The only two western Atlantic snapping shrimps that have some morphological similarities with A. naranjo sp. nov., such as the armed orbital hoods, the general shape of the major and minor cheliped, and the dark-coloured spiniform seta of the uropod, are A. formosus Gibbes, 1850 and A. paraformosus Anker, Hurt & Knowlton, 2008 . Both are readily distinguishable from the new species by their dorsally abruptly flattened post-rostral areas, their orbital teeth distinctly removed from the anterior orbital margin, their much shorter stylocerites, as well as by their very different and characteristic colour patterns, dominated by one median longitudinal yellow or cream band, two lateral brown bands and bluish walking legs (Anker et al. 2008).

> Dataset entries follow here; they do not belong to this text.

(* ===== verification/DurationTheorems.v ===== *)
(** Theorems on [Duration]: the builder, the text formats and the binary
    format. *)
From S2P Require Import Prelude.
From S2P Require Import JsNum.
From S2P Require Import JsStr.
From S2P Require Import Buffer.
From S2P Require Import LongLib.
From S2P Require Import VInt.
From S2P Require Import NewUtils.
From S2P Require Import Duration.

(** ** The builder against sums *)

(** What one unit contributes to months, days and nanoseconds. *)
Definition unit_months (u : unit_t) : Z := match u with Uy => 12 | Umo => 1 | _ => 0 end.
Definition unit_days (u : unit_t) : Z := match u with Uw => 7 | Ud => 1 | _ => 0 end.
Definition unit_nanos (u : unit_t) : Z :=
  match u with
  | Uh => 3600000000000 | Um => 60000000000 | Us => 1000000000 | Ums => 1000000 | Uus => 1000 | Uns => 1 | _ => 0
  end.

(** A component of a duration: its decimal digits, of any number, and its unit.
    In a unit of time the number has to fit 63 bits ([Long.fromString] wraps
    from there on, see [Duration_fromString_wraps]). *)
Abbreviation component := (list Z * unit_t)%type.

Definition component_ok (c : component) : Prop :=
  digits_in 10 c.1 /\ c.1 <> [] /\ (unit_nanos c.2 <> 0 -> be_val 10 c.1 < 2 ^ 63).

Definition component_text (c : component) : jsstr * unit_t := (map digit_char c.1, c.2).

Fixpoint total (f : unit_t -> Z) (l : list component) : Z :=
  match l with [] => 0 | c :: l' => be_val 10 c.1 * f c.2 + total f l' end.

(** The units come in strictly increasing order, each at most once. *)
Fixpoint ordered (idx : Z) (l : list component) : bool :=
  match l with [] => true | c :: l' => (idx <? unitIndex c.2) && ordered (unitIndex c.2) l' end.

Definition maxInt64 : Z := 2 ^ 63 - 1.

In the Indo-West Pacific, A. splendidus Coutière, 1897, A. facetus De Man, 1908 and A. coetivensis Coutière, 1908 [= A. edmondsoni (Banner, 1953)] share some general characteristics with A. naranjo sp. nov., but can be easily distinguished from the new species by a combination of morphological features, and most easily, by their strikingly different colour patterns (Coutière 1908; De Man 1908, 1911; Banner 1953; Bhuti et al. 1975; Banner & Banner 1982; for colour photographs see Anker 2010; Anker & De Grave 2016).